--- What is required ---
Extract the full set of records, then give each one again exactly.

[Collected data]
^^^^

Definition scarf : product :=
  {| id := Some "scarf"; html := "<div class='resource-card'>scarf</div>" |}.

(** A card whose product link is an anchor inside an [svg] element. *)
Definition svg_link : card :=
  {| anchors :=
       [{| attr_href := "#top"; href := Url "https://shop.example/cart#top" |};
        {| attr_href := "/products/hat"; href := NoString |};
        {| attr_href := "/products/hat";
           href := Url "https://shop.example/products/hat" |}];
     outerHTML := "<div class='resource-card'>svg</div>" |}.

(** The handle of request 1 is dropped while it is in flight (as in
    [Sample.superseded]), so that a further activation for the same item
    starts request 2 beside it; both come back, request 1 first. *)
Definition two_answers : list event :=
  [Activate Sample.empty_cart;
   SetAttributes (Sample.recs "456" None);
   Activate Sample.empty_cart;
   Settle Sample.empty_cart 0 Rejected;
   Activate Sample.empty_cart;
   Settle Sample.empty_cart 1 (Responded true 200 [Sample.card_for "hat"]);
   Settle Sample.empty_cart 2 (Responded true 200 [Sample.card_for "scarf"])].

End Trace.

(** * Properties *)

(** ** The cart id set *)

Section CartIds.

Lemma add_ids_spec ids acc s :
  s ∈ add_ids ids acc ↔ (s ∈ ids ∧ s ≠ "") ∨ s ∈ acc.
Proof.
  unfold add_ids. revert acc. induction ids as [|i ids IH]; intros acc; simpl.
  - rewrite elem_of_nil. tauto.
  - rewrite IH, elem_of_cons. destruct i as [|a i']; simpl.
    + split; [tauto|]. intros [[[->|Hin] Hne]|Hacc]; tauto.
    + rewrite elem_of_union, elem_of_singleton.
      split; [|tauto].
      intros [?|[->|?]]; [tauto| |tauto]. left. split; [by left|discriminate].
Qed.

Lemma cartItemIds_spec pg s :
  s ∈ cartItemIds pg ↔
    s ≠ "" ∧ (s ∈ cart_table_ids pg ∨ s ∈ product_card_ids pg).
Proof.
  unfold cartItemIds. rewrite !add_ids_spec, elem_of_empty. tauto.
Qed.

Lemma cartItemIds_no_empty pg : "" ∉ cartItemIds pg.
Proof. rewrite cartItemIds_spec. tauto. Qed.

End CartIds.

(** ** The filter *)

Section Filter.

(** The product pattern never captures an empty handle. *)
Lemma match_here_nonempty s g : match_here s = Some g → g ≠ "".
Proof.
  unfold match_here. destruct (JS.strip_prefix "/products/" s); [|done].
  destruct (JS.take_while is_handle_char s0); [done|].
  intros [= <-]. discriminate.
Qed.

Lemma match_product_id_nonempty s : match_product_id s ≠ Some "".
Proof.
  induction s as [|a s IH]; cbn [match_product_id].
  - destruct (match_here "") as [g|] eqn:Hg; [|done].
    intros [= ->]. by eapply match_here_nonempty.
  - destruct (match_here (String a s)) as [g|] eqn:Hg; [|done].
    intros [= ->]. by eapply match_here_nonempty.
Qed.

Lemma product_of_card_id_nonempty c p :
  product_of_card c = Some p → id p ≠ Some "".
Proof.
  unfold product_of_card.
  destruct (product_link c) as [link|]; [|by intros [= <-]].
  destruct (href link) as [resolved|]; [|done].
  intros [= <-]. apply match_product_id_nonempty.
Qed.

Lemma products_of_cards_nonempty c cs products :
  products_of_cards (c :: cs) = Some products → products ≠ [].
Proof.
  intros Hbuilt. apply mapM_Some_1, Forall2_length in Hbuilt.
  by destruct products.
Qed.

Lemma products_of_cards_ids_nonempty cards built :
  products_of_cards cards = Some built →
  Forall (λ p, id p ≠ Some "") built.
Proof.
  intros Hbuilt. apply mapM_Some_1 in Hbuilt.
  induction Hbuilt as [|c p cards built Hp _ IH]; constructor; [|done].
  by eapply product_of_card_id_nonempty.
Qed.

(** The callback decides the specification's rule, unless the product has
    the empty string for id and the set holds the empty string. *)
Lemma keeps_kept ids p :
  (id p = Some "" → "" ∉ ids) →
  keeps ids p = bool_decide (kept ids p).
Proof.
  intros Hempty.
  case_bool_decide as Hk; unfold kept in Hk; unfold keeps;
    destruct (id p) as [[|a s']|]; simpl; try done.
  - by rewrite bool_decide_eq_false_2.
  - by destruct Hk; apply Hempty.
  - rewrite bool_decide_eq_true_2; [done|].
    destruct (decide (String a s' ∈ ids)); tauto.
Qed.

Lemma filter_bool_decide {A} (P : A → Prop) `{∀ x, Decision (P x)} (l : list A) :
  List.filter (λ x, bool_decide (P x)) l = filter P l.
Proof.
  induction l as [|x l IH]; [done|]. simpl. rewrite filter_cons.
  rewrite IH. destruct (decide (P x)).
  - by rewrite bool_decide_eq_true_2.
  - by rewrite bool_decide_eq_false_2.
Qed.

Lemma filteredProducts_kept ids P :
  Forall (λ p, id p = Some "" → "" ∉ ids) P →
  filteredProducts ids P = filter (kept ids) P.
Proof.
  intros HP. unfold filteredProducts. rewrite <- filter_bool_decide.
  induction HP as [|p P Hp HP IH]; [done|].
  cbn [List.filter]. by rewrite IH, keeps_kept.
Qed.

Lemma kept_iff ids p :
  kept ids p ↔ id p = None ∨ ∃ s, id p = Some s ∧ s ∉ ids.
Proof.
  unfold kept. destruct (id p) as [s|]; [|tauto]. split.
  - intros Hs. right. by exists s.
  - intros [Hn|(s' & Hs' & Hni)]; [done|]. by simplify_eq.
Qed.

(** C7. For every product sequence [P] and every cart id set the
    component computes from a page, the filter keeps exactly the products
    whose id is absent or is not in the set (it is the specification's
    filter), the kept products stand in their order in [P], and every
    product without an id is retained.  The same holds for every set of
    ids whatever, on the products the component builds from cards. *)
Theorem filter_keeps_exactly_and_in_order (pg : page) (P : list product) :
  let ids := cartItemIds pg in
  filteredProducts ids P = filter (kept ids) P
  ∧ sublist (filteredProducts ids P) P
  ∧ (∀ p, p ∈ filteredProducts ids P ↔
          p ∈ P ∧ (id p = None ∨ ∃ s, id p = Some s ∧ s ∉ ids))
  ∧ (∀ p, p ∈ P → id p = None → p ∈ filteredProducts ids P)
  ∧ (∀ (S : gset string) (cards : list card) (built : list product),
       products_of_cards cards = Some built →
       filteredProducts S built = filter (kept S) built
       ∧ sublist (filteredProducts S built) built
       ∧ (∀ p, p ∈ filteredProducts S built ↔
               p ∈ built ∧ (id p = None ∨ ∃ s, id p = Some s ∧ s ∉ S))).
Proof.
  assert (Hgen : ∀ ids Q,
    Forall (λ p, id p = Some "" → "" ∉ ids) Q →
    filteredProducts ids Q = filter (kept ids) Q
    ∧ sublist (filteredProducts ids Q) Q
    ∧ (∀ p, p ∈ filteredProducts ids Q ↔
            p ∈ Q ∧ (id p = None ∨ ∃ s, id p = Some s ∧ s ∉ ids))).
  { intros ids Q HQ. rewrite filteredProducts_kept by done.
    split; [done|]. split; [apply sublist_filter|].
    intros p. rewrite list_elem_of_filter, kept_iff. tauto. }
  intros ids. subst ids.
  destruct (Hgen (cartItemIds pg) P) as (Heq & Hsub & Hin).
  { apply Forall_forall. intros p _ _. apply cartItemIds_no_empty. }
  split; [done|]. split; [done|]. split; [done|]. split.
  - intros p Hp Hid. apply Hin. split; [done|]. by left.
  - intros S cards built Hbuilt. apply Hgen.
    eapply Forall_impl; [by eapply products_of_cards_ids_nonempty|].
    intros p Hp Hid. by destruct Hp.
Qed.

^^^^

--- Your response ---
Definition scarf : product :=
  {| id := Some "scarf"; html := "<div class='resource-card'>scarf</div>" |}.

(** A card whose product link is an anchor inside an [svg] element. *)
Definition svg_link : card :=
  {| anchors :=
       [{| attr_href := "#top"; href := Url "https://shop.example/cart#top" |};
        {| attr_href := "/products/hat"; href := NoString |};
        {| attr_href := "/products/hat";
           href := Url "https://shop.example/products/hat" |}];
     outerHTML := "<div class='resource-card'>svg</div>" |}.

(** The handle of request 1 is dropped while it is in flight (as in
    [Sample.superseded]), so that a further activation for the same item
    starts request 2 beside it; both come back, request 1 first. *)
Definition two_answers : list event :=
  [Activate Sample.empty_cart;
   SetAttributes (Sample.recs "456" None);
   Activate Sample.empty_cart;
   Settle Sample.empty_cart 0 Rejected;
   Activate Sample.empty_cart;
   Settle Sample.empty_cart 1 (Responded true 200 [Sample.card_for "hat"]);
   Settle Sample.empty_cart 2 (Responded true 200 [Sample.card_for "scarf"])].

End Trace.

(** * Properties *)

(** ** The cart id set *)

Section CartIds.

Lemma add_ids_spec ids acc s :
  s ∈ add_ids ids acc ↔ (s ∈ ids ∧ s ≠ "") ∨ s ∈ acc.
Proof.
  unfold add_ids. revert acc. induction ids as [|i ids IH]; intros acc; simpl.
  - rewrite elem_of_nil. tauto.
  - rewrite IH, elem_of_cons. destruct i as [|a i']; simpl.
    + split; [tauto|]. intros [[[->|Hin] Hne]|Hacc]; tauto.
    + rewrite elem_of_union, elem_of_singleton.
      split; [|tauto].
      intros [?|[->|?]]; [tauto| |tauto]. left. split; [by left|discriminate].
Qed.

Lemma cartItemIds_spec pg s :
  s ∈ cartItemIds pg ↔
    s ≠ "" ∧ (s ∈ cart_table_ids pg ∨ s ∈ product_card_ids pg).
Proof.
  unfold cartItemIds. rewrite !add_ids_spec, elem_of_empty. tauto.
Qed.

Lemma cartItemIds_no_empty pg : "" ∉ cartItemIds pg.
Proof. rewrite cartItemIds_spec. tauto. Qed.

End CartIds.

(** ** The filter *)

Section Filter.

(** The product pattern never captures an empty handle. *)
Lemma match_here_nonempty s g : match_here s = Some g → g ≠ "".
Proof.
  unfold match_here. destruct (JS.strip_prefix "/products/" s); [|done].
  destruct (JS.take_while is_handle_char s0); [done|].
  intros [= <-]. discriminate.
Qed.

Lemma match_product_id_nonempty s : match_product_id s ≠ Some "".
Proof.
  induction s as [|a s IH]; cbn [match_product_id].
  - destruct (match_here "") as [g|] eqn:Hg; [|done].
    intros [= ->]. by eapply match_here_nonempty.
  - destruct (match_here (String a s)) as [g|] eqn:Hg; [|done].
    intros [= ->]. by eapply match_here_nonempty.
Qed.

Lemma product_of_card_id_nonempty c p :
  product_of_card c = Some p → id p ≠ Some "".
Proof.
  unfold product_of_card.
  destruct (product_link c) as [link|]; [|by intros [= <-]].
  destruct (href link) as [resolved|]; [|done].
  intros [= <-]. apply match_product_id_nonempty.
Qed.

Lemma products_of_cards_nonempty c cs products :
  products_of_cards (c :: cs) = Some products → products ≠ [].
Proof.
  intros Hbuilt. apply mapM_Some_1, Forall2_length in Hbuilt.
  by destruct products.
Qed.

Lemma products_of_cards_ids_nonempty cards built :
  products_of_cards cards = Some built →
  Forall (λ p, id p ≠ Some "") built.
Proof.
  intros Hbuilt. apply mapM_Some_1 in Hbuilt.
  induction Hbuilt as [|c p cards built Hp _ IH]; constructor; [|done].
  by eapply product_of_card_id_nonempty.
Qed.

(** The callback decides the specification's rule, unless the product has
    the empty string for id and the set holds the empty string. *)
Lemma keeps_kept ids p :
  (id p = Some "" → "" ∉ ids) →
  keeps ids p = bool_decide (kept ids p).
Proof.
  intros Hempty.
  case_bool_decide as Hk; unfold kept in Hk; unfold keeps;
    destruct (id p) as [[|a s']|]; simpl; try done.
  - by rewrite bool_decide_eq_false_2.
  - by destruct Hk; apply Hempty.
  - rewrite bool_decide_eq_true_2; [done|].
    destruct (decide (String a s' ∈ ids)); tauto.
Qed.

Lemma filter_bool_decide {A} (P : A → Prop) `{∀ x, Decision (P x)} (l : list A) :
  List.filter (λ x, bool_decide (P x)) l = filter P l.
Proof.
  induction l as [|x l IH]; [done|]. simpl. rewrite filter_cons.
  rewrite IH. destruct (decide (P x)).
  - by rewrite bool_decide_eq_true_2.
  - by rewrite bool_decide_eq_false_2.
Qed.

Lemma filteredProducts_kept ids P :
  Forall (λ p, id p = Some "" → "" ∉ ids) P →
  filteredProducts ids P = filter (kept ids) P.
Proof.
  intros HP. unfold filteredProducts. rewrite <- filter_bool_decide.
  induction HP as [|p P Hp HP IH]; [done|].
  cbn [List.filter]. by rewrite IH, keeps_kept.
Qed.

Lemma kept_iff ids p :
  kept ids p ↔ id p = None ∨ ∃ s, id p = Some s ∧ s ∉ ids.
Proof.
  unfold kept. destruct (id p) as [s|]; [|tauto]. split.
  - intros Hs. right. by exists s.
  - intros [Hn|(s' & Hs' & Hni)]; [done|]. by simplify_eq.
Qed.

(** C7. For every product sequence [P] and every cart id set the
    component computes from a page, the filter keeps exactly the products
    whose id is absent or is not in the set (it is the specification's
    filter), the kept products stand in their order in [P], and every
    product without an id is retained.  The same holds for every set of
    ids whatever, on the products the component builds from cards. *)
Theorem filter_keeps_exactly_and_in_order (pg : page) (P : list product) :
  let ids := cartItemIds pg in
  filteredProducts ids P = filter (kept ids) P
  ∧ sublist (filteredProducts ids P) P
  ∧ (∀ p, p ∈ filteredProducts ids P ↔
          p ∈ P ∧ (id p = None ∨ ∃ s, id p = Some s ∧ s ∉ ids))
  ∧ (∀ p, p ∈ P → id p = None → p ∈ filteredProducts ids P)
  ∧ (∀ (S : gset string) (cards : list card) (built : list product),
       products_of_cards cards = Some built →
       filteredProducts S built = filter (kept S) built
       ∧ sublist (filteredProducts S built) built
       ∧ (∀ p, p ∈ filteredProducts S built ↔
               p ∈ built ∧ (id p = None ∨ ∃ s, id p = Some s ∧ s ∉ S))).
Proof.
  assert (Hgen : ∀ ids Q,
    Forall (λ p, id p = Some "" → "" ∉ ids) Q →
    filteredProducts ids Q = filter (kept ids) Q
    ∧ sublist (filteredProducts ids Q) Q
    ∧ (∀ p, p ∈ filteredProducts ids Q ↔
            p ∈ Q ∧ (id p = None ∨ ∃ s, id p = Some s ∧ s ∉ ids))).
  { intros ids Q HQ. rewrite filteredProducts_kept by done.
    split; [done|]. split; [apply sublist_filter|].
    intros p. rewrite list_elem_of_filter, kept_iff. tauto. }
  intros ids. subst ids.
  destruct (Hgen (cartItemIds pg) P) as (Heq & Hsub & Hin).
  { apply Forall_forall. intros p _ _. apply cartItemIds_no_empty. }
  split; [done|]. split; [done|]. split; [done|]. split.
  - intros p Hp Hid. apply Hin. split; [done|]. by left.
  - intros S cards built Hbuilt. apply Hgen.
    eapply Forall_impl; [by eapply products_of_cards_ids_nonempty|].
    intros p Hp Hid. by destruct Hp.
Qed.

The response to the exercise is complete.